* **THE PROBLEM**
Each line from the one that contains "scan_params req qp (l1" to the end of the material must be set down exactly, and no line before it.

*** Block opens ***

Definition test_store : Store.store :=
  <[1%positive := Store.ODict {["parameters" := Store.VRef 2%positive]}]>
  (<[2%positive := Store.OList [Store.VRef 3%positive]]>
  (<[3%positive := Store.ODict {["name" := Store.VStr "param1";
                                 "in" := Store.VStr "query"]}]>
  (<[4%positive := Store.ODict {["message" := Store.VStr "test"]}]> ∅))).

Definition test_store_request : Store.request :=
  Store.Request [("param1", "value1")] None (inr UnsupportedMediaType).

(** The store of a PUT request: the parsed body is the dict at 5. *)
Definition test_store_put : Store.store :=
  <[5%positive := Store.ODict {["id" := Store.VInt 7]}]> test_store.

Definition test_store_put_request : Store.request :=
  Store.Request [] (Some "application/json") (inl (Store.VRef 5%positive)).

Lemma handler_leaves_captured_alone_witness :
  let out :=
    Store.create_handler (Store.VRef 1%positive) (Store.VRef 4%positive)
      "put" test_store_put_request test_store_put in
  ∃ l, out.1 = Ok (Store.Response (Store.VRef l) 200) ∧
       test_store_put !! l = None ∧
       out.2 !! l =
         Some (Store.ODict ({["id" := Store.VInt 7]} ∪
                            {["message" := Store.VStr "test"]})) ∧
       holds_dict out.2 (Store.VRef 4%positive)
         {["message" := Store.VStr "test"]} ∧
       test_store_put ⊆ out.2.
Proof.
  intros out.
  set (resp := match out.1 with
               | Ok resp => resp
               | _ => Store.Response Store.VNone 0
               end).
  assert (Hr : out.1 = Ok resp) by (vm_compute; reflexivity).
  assert (Hrun : out = (Ok resp, out.2)).
  { rewrite <- Hr. apply surjective_pairing. }
  assert (Hd : holds_dict test_store_put (Store.VRef 5%positive)
                 {["id" := Store.VInt 7]}).
  { exists 5%positive. split; [reflexivity | vm_compute; reflexivity]. }
  assert (He : holds_dict test_store_put (Store.VRef 4%positive)
                 {["message" := Store.VStr "test"]}).
  { exists 4%positive. split; [reflexivity | vm_compute; reflexivity]. }
  assert (Hm : upper "put" = "PUT") by reflexivity.
  destruct (handler_leaves_captured_alone test_store_put out.2
              (Store.VRef 1%positive) (Store.VRef 4%positive) "put"
              test_store_put_request (Ok resp) Hrun)
    as (Hσ & _ & _ & Hmerge & _).
  destruct (Hmerge resp (Store.VRef 5%positive) _ _ eq_refl
              (or_introl Hm) eq_refl Hd He)
    as (l & Hresp & Hl & Hl' & He' & _).
  exists l. rewrite Hr, Hresp. split; [reflexivity|].
  split; [exact Hl|]. split; [exact Hl'|]. split; [exact He' | exact Hσ].
Defined.

(** * Further properties of the code *)

(** ** The handler: what every method does *)

(** The loop over the parameters reads nothing of the request but the
    query string. *)
Lemma scan_params_args req req' params : ∀ qp,
  args req = args req' → scan_params req qp params = scan_params req' qp params.
Proof.
  induction params as [|param rest IH]; intros qp Hargs; [done|].
  cbn [scan_params]. unfold scan_param. rewrite Hargs.
  destruct (py_get param "in" PNone ≫= _) as [qp'| |]; [|done..].
  rewrite !bind_Ok. by apply IH.
Qed.

Lemma collect_query_params_args operation req req' :
  args req = args req' →
  collect_query_params operation req = collect_query_params operation req'.
Proof.
  intros Hargs. unfold collect_query_params.
  destruct (py_get operation "parameters" (PList [])) as [declared| |];
    [|done..].
  rewrite !bind_Ok. destruct (py_iter declared) as [params| |]; [|done..].
  rewrite !bind_Ok. by apply scan_params_args.
Qed.

(** A [try] block around the merge always ends in a reply or falls
    through: 200 on a merge, 400 when reading the body fails. *)
Lemma merge_body_caught example req :
  ∃ returned, try_except (merge_body example req) invalid_body = Ok returned ∧
    match returned with
    | Some r => status r = 200 ∨ status r = 400
    | None => True
    end.
Proof.
  unfold merge_body, request_json.
  destruct (json req) as [data|e]; [|eexists; split; [reflexivity | by right]].
  rewrite bind_Ok.
  destruct (is_dict data && is_dict example) eqn:E; [|by exists None].
  apply andb_prop in E as [Hd He].
  destruct data; try done. destruct example; try done.
  eexists. split; [reflexivity | by left].
Qed.

(** X1. Whatever the operation, the example and the request are, a reply
    of a handler carries a status that its method fixes: 200 for GET; 200,
    400 or 415 for POST; 200 or 400 for PUT; 204 for DELETE; 405 for every
    other method of ASCII characters. *)
Theorem handler_status_by_method operation example method req r :
  create_handler operation example method req = Ok r →
  (upper method = "GET" → status r = 200) ∧
  (upper method = "POST" → status r = 200 ∨ status r = 400 ∨ status r = 415) ∧
  (upper method = "PUT" → status r = 200 ∨ status r = 400) ∧
  (upper method = "DELETE" → status r = 204) ∧
  (is_ascii method = true →
   upper method ≠ "GET" → upper method ≠ "POST" → upper method ≠ "PUT" →
   upper method ≠ "DELETE" → status r = 405).
Proof.
  intros Hr. destruct (handler_Ok_inv _ _ _ _ _ Hr) as [qp Hqp].
  unfold create_handler, handler in Hr. rewrite Hqp, bind_Ok in Hr.
  destruct (merge_body_caught example req) as (caught & Hcaught & Hstatus).
  repeat split.
  - intros Hm. rewrite Hm in Hr. revert Hr. eval_method.
    case_bool_decide.
    + destruct (dict_with example "query_params" (PDict qp)); [|done..].
      by intros [= <-].
    + by intros [= <-].
  - intros Hm. rewrite Hm in Hr. revert Hr. eval_method.
    case_bool_decide.
    + rewrite Hcaught, bind_Ok. destruct caught as [r'|].
      * intros [= <-]. destruct Hstatus; auto.
      * intros [= <-]. by left.
    + intros [= <-]. by right; right.
  - intros Hm. rewrite Hm in Hr. revert Hr. eval_method.
    rewrite Hcaught, bind_Ok. destruct caught as [r'|].
    + by intros [= <-].
    + intros [= <-]. by left.
  - intros Hm. rewrite Hm in Hr. revert Hr. eval_method. by intros [= <-].
  - intros _ Hget Hpost Hput Hdel.
    apply String.eqb_neq in Hget, Hpost, Hput, Hdel.
    rewrite Hget, Hpost, Hput, Hdel in Hr. by injection Hr as <-.
Qed.

Lemma handler_status_by_method_witness :
  let req := flask_request (Wire [] (Some "text/plain") (Some (PDict ∅))) in
  create_handler (PDict ∅) (PDict {["message" := PStr "test"]}) "post" req =
    Ok (Response (PDict {["error" := PStr "Unsupported Media Type"]}) 415) ∧
  (415 = 200 ∨ 415 = 400 ∨ 415 = 415).
Proof.
  intros req. split; [reflexivity|].
  apply (handler_status_by_method (PDict ∅)
           (PDict {["message" := PStr "test"]}) "post" req
           (Response (PDict {["error" := PStr "Unsupported Media Type"]}) 415));
    reflexivity.
Defined.

(** X2. On an operation that follows the data model, a handler for any
    method but GET answers every request: it never raises, whatever the
    example, the content type and the body are. *)
Theorem non_get_handler_answers operation example method req :
  wf_operation operation = true →
  upper method ≠ "GET" →
  ∃ r, create_handler operation example method req = Ok r.
Proof.
  intros Hwf Hget. enter_handler Hwf.
  apply String.eqb_neq in Hget. rewrite Hget.
  destruct (merge_body_caught example req) as (caught & Hcaught & _).
  destruct (String.eqb (upper method) "POST").
  { case_bool_decide; [|by eexists].
    rewrite Hcaught, bind_Ok. destruct caught; by eexists. }
  destruct (String.eqb (upper method) "PUT").
  { rewrite Hcaught, bind_Ok. destruct caught; by eexists. }
  destruct (String.eqb (upper method) "DELETE"); by eexists.
Qed.

Lemma non_get_handler_answers_witness :
  wf_operation items_operation = true ∧
  upper "put" ≠ "GET" ∧
  ∃ r, create_handler items_operation (PList []) "put"
         (Request [] None (inr UnsupportedMediaType)) = Ok r.
Proof.
  split; [reflexivity|]. split; [discriminate|].
  apply non_get_handler_answers; [reflexivity | discriminate].
Defined.

Lemma scan_params_app req l1 l2 : ∀ qp,
  scan_params req qp (l1 ++ l2) =
  scan_params req qp l1 ≫= λ qp', scan_params req qp' l2.
Proof.
  induction l1 as [|param rest IH]; intros qp; [done|].
  cbn [List.app scan_params].
  destruct (scan_param req qp param) as [qp1| |]; [|done..].
  rewrite !bind_Ok. apply IH.
Qed.

Definition is_scalar (v : pyval) : bool :=
  match v with
  | PNone | PBool _ | PInt _ | PFloat _ => true
  | _ => false
  end.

*** Block closes ***

* **EXERCISE RESULT**
  scan_params req qp (l1 ++ l2) =
  scan_params req qp l1 ≫= λ qp', scan_params req qp' l2.
Proof.
  induction l1 as [|param rest IH]; intros qp; [done|].
  cbn [List.app scan_params].
  destruct (scan_param req qp param) as [qp1| |]; [|done..].
  rewrite !bind_Ok. apply IH.
Qed.

Definition is_scalar (v : pyval) : bool :=
  match v with
  | PNone | PBool _ | PInt _ | PFloat _ => true
  | _ => false
  end.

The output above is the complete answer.